Provided data: Begin

Lemma SFsqrt_notNegative (x : spec_float) : SFnotNegative (SF64sqrt x).
Proof.
  destruct x as [s|s| |s m e]; simpl; auto.
  - destruct s; simpl; auto.
  - destruct s; simpl; auto.
    pose proof (SFsqrt_nonneg (S754_finite false m e) eq_refl) as H.
    simpl in H. destruct (SFsqrt_core_binary _ _) as [[mz ez] lz].
    destruct (binary_round_aux _ _ _ _ _ _); simpl in *; auto.
Qed.

(** What is not negative is not at or below a negative number. *)
Lemma leb_notNegative_negative (d t : number) :
  SFnotNegative (Prim2SF d) -> (t <? 0) = true -> (d <=? t) = false.
Proof.
  rewrite FloatAxioms.ltb_spec, FloatAxioms.leb_spec.
  change (Prim2SF 0) with (S754_zero false). unfold SFltb, SFleb.
  destruct (Prim2SF d) as [sd|sd| |sd md ed],
           (Prim2SF t) as [st|st| |st mt et]; simpl;
    try discriminate; try reflexivity;
    try (destruct st; discriminate || reflexivity);
    intros ->; destruct st; try discriminate; reflexivity.
Qed.

Lemma sqrt_not_negative (v t : number) :
  (t <? 0) = true -> (sqrt v <=? t) = false.
Proof.
  apply leb_notNegative_negative. rewrite sqrt_spec.
  apply SFsqrt_notNegative.
Qed.

(** * Degenerate circles and segments *)

Ltac nan_simpl :=
  repeat (rewrite ?sub_nan_r, ?sub_nan_l, ?mul_nan_l, ?mul_nan_r,
            ?add_nan_l, ?add_nan_r, ?div_nan_r, ?leb_nan_r, ?leb_nan_l,
            ?ltb_nan_r, ?ltb_nan_l).

Lemma isPointInCircle_nan px py cx cy r :
  cx = nan \/ cy = nan \/ r = nan -> isPointInCircle px py cx cy r = false.
Proof.
  unfold isPointInCircle, pow2.
  intros [-> | [-> | ->]]; progress nan_simpl; reflexivity.
Qed.

Lemma getSegmentCircleIntersections_nan p1 p2 x y r :
  x = nan \/ y = nan \/ r = nan ->
  getSegmentCircleIntersections p1 p2 (mkPoint x y) r = [].
Proof.
  unfold getSegmentCircleIntersections. cbn [pt_x pt_y]. cbv zeta.
  intros [-> | [-> | ->]]; progress nan_simpl; reflexivity.
Qed.

Lemma allOutside_nan x y r pts :
  x = nan \/ y = nan \/ r = nan -> allOutside x y r pts = true.
Proof.
  intros H. unfold allOutside.
  induction pts as [pts IH] using (induction_ltof1 _ (@length number)).
  unfold ltof in IH.
  destruct pts as [|a [|b rest]]; cbn [allPoints];
    rewrite ?isPointInCircle_nan by exact H; try reflexivity.
  cbn [negb andb]. apply IH. simpl. lia.
Qed.

Lemma noCrossingFrom_nan x y r rest : forall px py,
  x = nan \/ y = nan \/ r = nan -> noCrossingFrom x y r px py rest = true.
Proof.
  induction rest as [rest IH] using (induction_ltof1 _ (@length number)).
  unfold ltof in IH. intros px py H.
  destruct rest as [|a [|b rest]]; cbn [noCrossingFrom];
    rewrite ?getSegmentCircleIntersections_nan by exact H; try reflexivity.
  cbn [length Nat.eqb andb]. apply IH; [simpl; lia|exact H].
Qed.

Lemma isPointInCircle_opp px py cx cy r :
  isPointInCircle px py cx cy (- r) = isPointInCircle px py cx cy r.
Proof. unfold isPointInCircle, pow2. now rewrite mul_opp_opp. Qed.

Lemma getSegmentCircleIntersections_opp p1 p2 c r :
  getSegmentCircleIntersections p1 p2 c (- r)
  = getSegmentCircleIntersections p1 p2 c r.
Proof. unfold getSegmentCircleIntersections. now rewrite mul_opp_opp. Qed.

Lemma eraseSegment_opp x y r s px py cx cy st :
  eraseSegment x y (- r) s px py cx cy st
  = eraseSegment x y r s px py cx cy st.
Proof.
  unfold eraseSegment.
  now rewrite getSegmentCircleIntersections_opp, isPointInCircle_opp.
Qed.

Lemma eraseSegments_opp x y r s rest : forall px py st,
  eraseSegments x y (- r) s px py rest st
  = eraseSegments x y r s px py rest st.
Proof.
  induction rest as [rest IH] using (induction_ltof1 _ (@length number)).
  unfold ltof in IH. intros px py st.
  destruct rest as [|cx [|cy rest']]; cbn [eraseSegments].
  - reflexivity.
  - apply eraseSegment_opp.
  - rewrite eraseSegment_opp. apply IH. simpl. lia.
Qed.

Lemma eraseStroke_opp x y r result0 s :
  eraseStroke x y (- r) result0 s = eraseStroke x y r result0 s.
Proof.
  unfold eraseStroke, startLine.
  now rewrite isPointInCircle_opp, eraseSegments_opp.
Qed.

(** X3.  The partial eraser reads its radius only through its square: a
    negative radius erases exactly what the radius of the same size
    erases. *)
Theorem eraseAtPosition_negative_radius (x y r : number)
    (strokes : list StrokeLine) :
  eraseAtPosition x y strokes (- r) = eraseAtPosition x y strokes r.
Proof.
  unfold eraseAtPosition. generalize (@nil StrokeLine) as acc.
  induction strokes as [|s strokes IH]; intros acc; [reflexivity|].
  cbn [fold_left]. now rewrite eraseStroke_opp, IH.
Qed.

(** X4.  A partial erase whose position or radius is NaN cuts nothing:
    every stroke that lists whole points comes back with its points, color
    and width, a stroke of at least 2 points under its identifier
    suffixed with ["-0"]. *)
Theorem eraseAtPosition_nan_erases_nothing (x y r : number)
    (strokes : list StrokeLine) :
  is_nan x || is_nan y || is_nan r = true ->
  Forall (fun s => wholePoints (points s) = true) strokes ->
  eraseAtPosition x y strokes r = map passedThrough strokes.
Proof.
  intros Hnan Hwhole.
  assert (x = nan \/ y = nan \/ r = nan) as H.
  { apply orb_true_iff in Hnan as [Hnan|Hnan];
      [apply orb_true_iff in Hnan as [Hnan|Hnan]|];
      apply is_nan_eq in Hnan; auto. }
  rewrite eraseAtPosition_flat_map.
  induction Hwhole as [|s strokes Hs _ IH]; [reflexivity|].
  cbn [flat_map map]. rewrite IH, fragmentsOf_outside; [reflexivity|exact Hs| |].
  - now apply allOutside_nan.
  - now apply noCrossingFrom_nan.
Qed.

Lemma eraseAtPosition_nan_erases_nothing_witness :
  is_nan 50 || is_nan 0 || is_nan nan = true /\
  eraseAtPosition 50 0
    [mkStrokeLine "s" [0; 0; 100; 0] "#000000" 3;
     mkStrokeLine "t" [50; 0] "#000000" 3] nan
  = [mkStrokeLine "s-0" [0; 0; 100; 0] "#000000" 3;
     mkStrokeLine "t" [50; 0] "#000000" 3].
Proof.
  split; [reflexivity|].
  refine (eraseAtPosition_nan_erases_nothing 50 0 nan
            [mkStrokeLine "s" [0; 0; 100; 0] "#000000" 3;
             mkStrokeLine "t" [50; 0] "#000000" 3] eq_refl _).
  repeat constructor.
Defined.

Provided data: End

Retype, in the same exact form, the lines of the material above from the line holding "pose proof (SFsqrt_nonneg" through the line holding "(** What is".

    pose proof (SFsqrt_nonneg (S754_finite false m e) eq_refl) as H.
    simpl in H. destruct (SFsqrt_core_binary _ _) as [[mz ez] lz].
    destruct (binary_round_aux _ _ _ _ _ _); simpl in *; auto.
Qed.

(** What is not negative is not at or below a negative number. *)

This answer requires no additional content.